Hace unos días llegó a mi casa un amigo que tiene ínfulas de filósofo, y tuve la mala fortuna de que hiciera su aparición, cuando me disponía a cumplir con uno de los reglamentos del Manual del Vagabundo, que establece que para mantener en vigencia la membresía de la orden, es menester comer sardinas al menos tres veces a la semana. Y sépase que esto es un asunto de conciencia, pues no existe forma de hacer cumplir esta ordenanza por parte de la confraternidad.

Les contaba que llega este individuo cuando tengo el recipiente ovalado sobre la mesa y corto una cebolla en ruedas –único aderezo permitido por la orden-; estoy a punto de vaciar el contenido en la sartén, cuando el visitante me interrumpe con premura, como si advirtiera que estoy a punto de cometer un sacrilegio.

-¡Espera!… ¡Espera! –me dice. Me ordena casi a tomar asiento. Obedezco presa de la curiosidad, pues no logro imaginar qué es esto tan importante que quiere decirme. Entonces, adoptando un aire reflexivo, comienza con una pregunta:

-¿Te has imaginado que el acto que vas a consumar está precedido por una casi infinita multitud de coincidencias inextricables?

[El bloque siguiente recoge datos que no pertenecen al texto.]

(** * Lake Formation access-control automation: a shallow embedding

    The three Lambda handlers of the repository are embedded as Rocq
    functions:

    - [Automation]  : src/lakeformation_automation/lambda_function.py
                      (the central dispatcher publishing to SNS);
    - [Central]     : src/lakeformation_permissions/central/lambda_function.py;
    - [Consumption] : src/lakeformation_permissions/consumption/lambda_function.py.

    Python dictionaries are [gmap string json]; the boto3 clients are an
    oracle ([world]) answering every call from the history of calls made so
    far; the handlers run in a small monad [M] that records the calls in the
    order they are issued and carries Python exceptions. Logging is not
    modelled. *)

From Stdlib Require Import ZArith Ascii String.
From stdpp Require Import gmap strings list fin_maps.

Local Set Warnings "-register-all".

(** ** JSON values, as produced by [json.loads] *)

Inductive json : Type :=
| JNull
| JBool (b : bool)
| JNum (z : Z)
| JStr (s : string)
| JArr (l : list json)
| JObj (m : gmap string json).

(** A Python [dict] with string keys. *)
Abbreviation dict := (gmap string json).

(** ** Python exceptions raised by the handlers or by the services *)

Inductive exn : Type :=
| LFAttributeError
| KeyError (k : string)
| TypeError
| AttributeError
| IndexError
| UnboundLocalError
| EntityNotFoundException
| ClientError (code : string).

Definition result (A : Type) : Type := exn + A.

(** ** Python string primitives *)

Module Py.

(** [sub in s] for two [str]: [sub] occurs in [s] as a contiguous slice. *)
Fixpoint str_in (sub s : string) : bool :=
  String.prefix sub s ||
  match s with
  | EmptyString => false
  | String _ s' => str_in sub s'
  end.
(** * Sequence models of the CM tutorial notebook: codec, statistics,
      independent-site model, Gaussian pairwise model and Metropolis sampler.

    The notebook [tuto_exercise.ipynb] is embedded function by function.

    Conventions of the embedding.
    - A Python call either returns a value or raises: [res A].
    - numpy integer arrays are lists of [Z]; arithmetic on them wraps to the
      width of their dtype ([wrap]).
    - numpy float64 arrays are lists of real numbers: rounding and overflow
      are not modelled.  Where numpy's handling of a division by zero or of
      the logarithm of zero matters ([indip_model_fields],
      [conservation_1hot]) the special values are kept, in the type [float].
    - Where a float64 sum decides which way the code goes
      ([conservation_1hot], whose implicit frequency [1 - sum] may come out
      negative, and the NaN test of [metropolis]), the array holds binary64
      numbers, [f64], and the sum is computed in binary64 in numpy's order
      of summation; logarithms are taken of the exact values.
    - Sizes (alphabet size [q], lengths, loop bounds) are natural numbers;
      every statement below is about an alphabet size [q >= 1], where the
      natural-number [q - 1] is Python's.
    - numpy's global random generator is an explicit stream, [rng], threaded
      through the samplers. *)

From Stdlib Require Import String Ascii Reals Lra Lia ZArith Bool Arith List.
From Stdlib Require Floats.
Import ListNotations.

(* ===================================================================== *)
(** ** Python outcomes *)
(* ===================================================================== *)

Inductive exn : Type :=
  | TypeError | ValueError | KeyError | IndexError | ZeroDivisionError.

Inductive res (A : Type) : Type :=
  | Ok (a : A)
  | Raise (e : exn).

Arguments Ok {A} a.
Arguments Raise {A} e.

Definition bind {A B : Type} (m : res A) (k : A -> res B) : res B :=
  match m with
  | Ok a => k a
  | Raise e => Raise e
  end.

Notation "x <- m ;; k" := (bind m (fun x => k))
  (at level 61, m at next level, right associativity).
Notation "' pat <- m ;; k" := (bind m (fun x => match x with pat => k end))
  (at level 61, pat pattern, m at next level, right associativity).
(** C8, on the code.  With a time limit of zero and a clock that does
    not run backwards, the loop of [think] does not run once, the root
    has no child, and [max()] in [get_best_action] raises [ValueError]
    on the empty sequence; nothing catches it. *)
Theorem think_zero_budget_raises fuel current_state (w : world) :
  (clk (clk_pos w) <= clk (S (clk_pos w)))%Q →
  think rnd clk (S fuel) current_state 0%Q w = Raise ValueError.
Proof.
  intros Hclk. unfold think, think_counted, bind, new_node, time. simpl.
  unfold bind, time, Qlt_bool. simpl.
  destruct (Qlt_le_dec _ _) as [Hlt|_].
  - exfalso. lra.
  - unfold ret, get_best_action, bind, get_node. simpl.
    by rewrite lookup_app_r, Nat.sub_diag.
Qed.
End ZeroBudget.

(** ** Backpropagation *)

Section Backpropagation.
Context `{board : Board}.

Lemma shape_insert (h : list MCTSNode) i n n' :
  h !! i = Some n → shape n' = shape n → shape <$> <[i := n']> h = shape <$> h.
Proof.
  intros Hi Hs. rewrite list_fmap_insert, Hs. apply list_insert_id.
  by rewrite list_lookup_fmap, Hi.
Qed.

Lemma shape_lookup (h h' : list MCTSNode) i n :
  shape <$> h = shape <$> h' → h !! i = Some n →
  ∃ n', h' !! i = Some n' ∧ shape n' = shape n.
Proof.
  intros Hs Hi. assert ((shape <$> h') !! i = Some (shape n)) as H.
  { by rewrite <-Hs, list_lookup_fmap, Hi. }
  rewrite list_lookup_fmap in H. destruct (h' !! i) as [n'|]; [|done].
  simpl in H. injection H as H1 H2 H3 H4. exists n'. split; [done|].
  unfold shape. congruence.
Qed.

Lemma parent_chain_shape (h h' : list MCTSNode) i l :
  shape <$> h = shape <$> h' → parent_chain h i l → parent_chain h' i l.
Proof.
  intros Hs. induction 1 as [i n Hi Hp|i n p l Hi Hp _ IH].
  - destruct (shape_lookup _ _ _ _ Hs Hi) as (n' & Hi' & [= Hp' _ _ _]).
    eapply chain_root; [done|]. congruence.
  - destruct (shape_lookup _ _ _ _ Hs Hi) as (n' & Hi' & [= Hp' _ _ _]).
    eapply chain_step; [done| |done]. congruence.
Qed.

Lemma parent_chain_functional h i l1 l2 :
  parent_chain h i l1 → parent_chain h i l2 → l1 = l2.
Proof.
  intros H. revert l2.
  induction H as [i n Hi Hp|i n p l Hi Hp _ IH]; intros l2 H2;
    inversion H2; simplify_eq; try done.
  f_equal. by apply IH.
Qed.

Lemma parent_chain_suffix h i l j :
  parent_chain h i l → j ∈ l →
  ∃ l', parent_chain h j l' ∧ length l' ≤ length l.
Proof.
  induction 1 as [i n Hi Hp|i n p l Hi Hp Hl IH].
  - intros ->%list_elem_of_singleton. exists [i]. split; [|done].
    by eapply chain_root.
  - intros [->|Hj]%elem_of_cons.
    + exists (i :: l). split; [|done]. by eapply chain_step.
    + destruct (IH Hj) as (l' & Hl' & Hlen). exists l'. split; [done|].
      simpl. lia.
Qed.

(** A finite chain visits no node twice. *)
Lemma parent_chain_NoDup h i l : parent_chain h i l → NoDup l.
Proof.
  induction 1 as [i n Hi Hp|i n p l Hi Hp Hl IH].
  - apply NoDup_singleton.
  - apply NoDup_cons. split; [|done]. intros Hin.
    destruct (parent_chain_suffix _ _ _ _ Hl Hin) as (l' & Hl' & Hlen).
    assert (l' = i :: l) as ->.
    { eapply parent_chain_functional; [done|]. by eapply chain_step. }
    simpl in Hlen. lia.
Qed.

Lemma parent_chain_last h i l :
  parent_chain h i l → ∃ r n, last l = Some r ∧ h !! r = Some n ∧ parent n = None.
Proof.
  induction 1 as [i n Hi Hp|i n p l Hi Hp Hl (r & rn & Hlast & Hr)]; [by eauto|].
  exists r, rn. split; [|done]. destruct l; [done|]. by rewrite last_cons, Hlast.
Qed.

(** One turn of the loop of [backpropagate]. *)
Lemma backpropagate_step fuel i won (w : world) n :
  heap w !! i = Some n →
  backpropagate (S fuel) (Some i) won w
  = backpropagate fuel (parent n) (negb won)
      (World (<[i := credited won n]> (heap w)) (rnd_pos w) (clk_pos w)).
Proof.
  intros Hi. pose proof (lookup_lt_Some _ _ _ Hi) as Hlt.
  simpl. unfold bind, update_node, get_node. rewrite Hi. simpl.
  rewrite list_lookup_insert_eq by done. simpl.
  rewrite list_lookup_insert_eq by (by rewrite length_insert). simpl.
  by rewrite list_insert_insert_eq.
Qed.

Lemma backpropagate_None fuel won (w : world) :
  backpropagate fuel None won w = Ret (tt, w).
Proof. by destruct fuel. Qed.

Lemma backpropagate_chain l : ∀ i won fuel (w : world),
  parent_chain (heap w) i l → length l ≤ fuel →
  ∃ w', backpropagate fuel (Some i) won w = Ret (tt, w') ∧
        backpropagated l won w w'.
Proof.
  induction l as [|i0 l IH]; intros i won fuel w Hchain Hfuel;
    [inversion Hchain|].
  destruct fuel as [|fuel]; [simpl in Hfuel; lia|].
  pose proof (parent_chain_NoDup _ _ _ Hchain) as [Hnotin _]%NoDup_cons.
  inversion Hchain as [i' n Hi Hp|i' n p l' Hi Hp Hl]; simplify_eq.
  - rewrite (backpropagate_step _ _ _ _ _ Hi), Hp, backpropagate_None.
    eexists. split; [done|].
    split; [done|]. split; [done|]. simpl. split; [|split].
    + by eapply shape_insert.
    + intros [|k] j m Hk Hj; [|done]. injection Hk as <-.
      rewrite list_lookup_insert_eq by by eapply lookup_lt_Some.
      simpl. congruence.
    + intros j Hj. apply list_lookup_insert_ne. set_solver.
  - rewrite (backpropagate_step _ _ _ _ _ Hi), Hp.
    set (w1 := World (<[i0 := credited won n]> (heap w)) (rnd_pos w) (clk_pos w)).
    assert (shape <$> heap w1 = shape <$> heap w) as Hs1 by by eapply shape_insert.
    destruct (IH p (negb won) fuel w1) as (w' & Hrun & Hr & Hc & Hs & Hon & Hoff).
    { eapply parent_chain_shape; [|done]. done. }
    { simpl in Hfuel. lia. }
    exists w'. split; [done|]. split; [done|]. split; [done|].
    split; [congruence|]. split.
    + intros [|k] j m Hk Hj.
      * injection Hk as <-. rewrite (Hoff _ Hnotin). simpl.
        rewrite list_lookup_insert_eq by by eapply lookup_lt_Some.
        simpl. congruence.
      * simpl in Hk. simpl. apply Hon; [done|]. simpl.
        rewrite list_lookup_insert_ne; [done|].
        intros ->. apply Hnotin. by eapply list_elem_of_lookup_2.
    + intros j Hj. rewrite Hoff by set_solver. simpl.
      apply list_lookup_insert_ne. set_solver.
Qed.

Quedo como en suspenso, esperando que simplifique el concepto. Él prosigue con estudiada parsimonia:

-Sí, así es en efecto. Esos pescaditos apretujados en el recipiente metálico, nadaban a su albedrío en la amplitud del océano. De hecho, es casi inverosímil ver cómo se mueven los cardúmenes, con una pasmosa simultaneidad, sin que podamos advertir cómo se dirigen estas fantásticas coreografías. He oído decir que estos desplazamientos crean un efecto hipnótico que desorienta a sus perseguidores. Me es difícil creerlo por resultar demasiado sofisticado. Pero bueno, el hecho es que dentro de aquella incalculable multitud, estas que estabas a punto de devorar, se movían con absoluta libertad; podían haber tomado un rumbo u otro sin que nadie se los impidiera, pero ese día, coincidentemente, entre otras cientos de miles, se hallaban dentro de los parámetros del chinchorro del navío. Ahí da comienzo una larga sucesión de hechos que se sumarán a la increíble cadena de acontecimientos, que hacen posible que hoy estén sobre tu mesa. Una vez atrapadas tus veintidós sardinas, irán a parar a la bodega del barco a engrosar el cargamento de quizás millones de sus congéneres. Llevadas a la planta procesadora donde se integrarán a la pesca total de algunos días, cuyas proporciones son inimaginables.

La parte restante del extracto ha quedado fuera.